Since the first description of the anterior CST by Albanese [1] and its popularization by Ramirez et al. [2], several refinements have been made. Anterior CST enables medialization through external oblique release but requires extensive subcutaneous dissection, resulting in increased wound morbidity. This limitation promoted the transition toward posterior CST, which preserves perforators, minimizes soft-tissue trauma, and allows for retromuscular mesh placement—a strategy associated with improved long-term durability.

Posterior CST was further advanced with the introduction of transversus abdominis release (TAR)by Novitsky et al [3]. TAR facilitates wide lateral release and creation of a continuous retromuscular plane suitable for large meshes. It has become the preferred method for extensive defects, recurrent hernias, and loss-of-domain cases, demonstrating low recurrence rates between depending on complexity [4].

Endoscopic anterior CST represents an important minimally invasive alternative [5]. By preserving perforating vessels and avoiding wide subcutaneous flaps, it reduces wound morbidity compared with the open anterior approach. However, its medialization potential remains more limited, and the learning curve is considerable. Additionally, patient selection is more restricted, as severe scarring, prior lateral releases, or large defects may limit its applicability. Nevertheless, when applied appropriately, endoscopic ACS offers a valuable option within the CST armamentarium.

A further adjunct increasingly used in complex cases is intraoperative fascial traction [6]. Various devices and traction protocols have been developed to promote progressive medialization during surgery, particularly in large or rigid defects. Fascial traction can be combined with posterior CST or TAR to facilitate midline closure, reduce tension, and avoid excessive lateral releases. Early data suggest promising reductions in defect tension, although standardized indications and protocols are still lacking.

Despite the expanding CST toolbox, generating a universal treatment algorithm remains difficult.

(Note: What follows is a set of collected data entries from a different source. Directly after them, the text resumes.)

Lemma find_tool_refresh id' call id out :
  match refresh_call id' call out with
  | Some out' => find_tool id out' = tool_step id (find_tool id out) (ToolCallEv id' call)
  | None => find_tool id' out = None
  end.
Proof.
  induction out as [|p out IH]; [done|]. destruct p as [|t| |]; cbn [refresh_call find_tool].
  2: { destruct (String.eqb_spec (tp_id t) id') as [<-|Hne].
       - cbn. by destruct (String.eqb (tp_id t) id).
       - destruct (refresh_call id' call out); cbn; [|exact IH].
         destruct (String.eqb_spec (tp_id t) id) as [<-|]; [|exact IH].
         by destruct (String.eqb_spec id' (tp_id t)). }
  all: by destruct (refresh_call id' call out).
Qed.

Lemma fold_tool id out e : find_tool id (fold out e) = tool_step id (find_tool id out) e.
Proof.
  destruct e; cbn [fold_event_into_parts tool_step]; try done.
  - unfold append_text. destruct (last out) as [[| | |]|] eqn:El; try (by rewrite find_tool_push_other).
    apply last_Some in El as [l' ->]. by rewrite removelast_last, !find_tool_push_other.
  - pose proof (find_tool_refresh id0 call id out) as H. destruct (refresh_call id0 call out); [exact H|].
    rewrite find_tool_push. cbn. destruct (String.eqb_spec id0 id) as [<-|]; [by rewrite H|].
    by destruct (find_tool id out).
  - apply find_tool_fmap with (g := set_result text_diff is_error diff); try done.
    + by intros [].
    + by intros [].
  - unfold push_error. by rewrite find_tool_push_other.
  - destruct (existsb _ out); [done|by rewrite find_tool_push_other].
  - rewrite (find_tool_fmap _ (fun t => t) id "" out); try done.
    + by destruct (String.eqb _ _), (find_tool id out).
    + intros [|t| |]; try done. cbn. by destruct (String.eqb _ _).
    + intros [| | |]; try done. cbn. by destruct (String.eqb _ _).
  - destruct error; [by unfold push_error; rewrite find_tool_push_other|done].
  - apply find_tool_fmap with (g := set_subagent (subagent_status_of e)); try done.
    + by intros [].
    + by intros [].
Qed.

(** C18. What a transcript shows is what was streamed: the texts of the parts
    concatenate to the text deltas since the last turn boundary, and the chip of
    each tool is the fold of the events that name that tool, whatever other
    events come between; what came before a boundary leaves no trace. *)
Theorem fold_meaning evs :
  shown_text (fold_events text_diff [] evs) = foldl stream_step "" evs /\
  (forall id, find_tool id (fold_events text_diff [] evs) = foldl (tool_step id) None evs) /\
  (forall out e, fold_events text_diff out (e :: evs) =
     match e with
     | SessionStarted _ _ _ _ _ _ | Steered _ _ => fold_events text_diff [] evs
     | _ => fold_events text_diff (fold out e) evs
     end).
Proof.
  split_and!.
  - enough (forall out, shown_text (fold_events text_diff out evs) = foldl stream_step (shown_text out) evs)
      as H by exact (H []).
    induction evs as [|e evs IH]; intros out; [done|]. cbn [foldl]. rewrite <- fold_shown. apply IH.
  - intros id. enough (forall out, find_tool id (fold_events text_diff out evs) =
                         foldl (tool_step id) (find_tool id out) evs) as H by exact (H []).
    induction evs as [|e evs IH]; intros out; [done|]. cbn [foldl]. rewrite <- fold_tool. apply IH.
  - by intros out [].
Qed.
End FoldOk.

(** ** The privacy policy *)

Definition carries_no_input (call : ToolCall) : Prop :=
  match call with
  | WriteFile _ content => content = None
  | EditFile _ old new => old = None /\ new = None
  | WebFetch _ prompt => prompt = None
  | Mcp _ _ input => input = None
  | Unknown _ input => input = None
  | _ => True
  end.

Lemma sanitize_strips call : carries_no_input (sanitize_tool_call call).
Proof. by destruct call. Qed.

Lemma sanitize_fixes call : carries_no_input call -> sanitize_tool_call call = call.
Proof. destruct call; cbn; try done; [by intros ->|by intros [-> ->]|by intros ->..]. Qed.

Lemma sanitize_idempotent call :
  sanitize_tool_call (sanitize_tool_call call) = sanitize_tool_call call.
Proof. apply sanitize_fixes, sanitize_strips. Qed.

Lemma sidecar_ref_idempotent chat p : sidecar_ref chat (sidecar_ref chat p) = sidecar_ref chat p.
Proof.
  destruct p as [|[]| |]; cbn; try done. destruct tp_resolved0; [|done]. cbn.
  by destruct tp_output_ref0, tp_output_bytes0, tp_diff_ref0, tp_diff_stats0.
Qed.

(** ** Splitting *)

(** [str::is_char_boundary]. *)
Definition is_char_boundary (text : string) (i : nat) : bool :=
  (i =? 0)%nat ||
  match bytes_of text !! i with
  | None => (i =? String.length text)%nat
  | Some a => negb (continuation_byte a)
  end.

Differences in defect morphology, tissue quality, prior operative history, patient comorbidities, and surgeon expertise create considerable variability between cases. While attempts have been made to classify defects and match them to specific CST techniques, the heterogeneity of abdominal wall pathology and the rapid evolution of new methods limit the feasibility of a strictly applied algorithm. Instead, individualized treatment planning based on anatomical, functional, and technical considerations remains essential.

Minimally invasive and robotic techniques continue to broaden the reach of CST. Robotic TAR (rTAR) has demonstrated advantages including enhanced visualization, improved ergonomics, and reduced postoperative morbidity [7]. Recurrence outcomes appear comparable to open TAR, although access to robotic platforms and procedural costs remain limiting factors. Structured training pathways are required as these technologies gain prominence.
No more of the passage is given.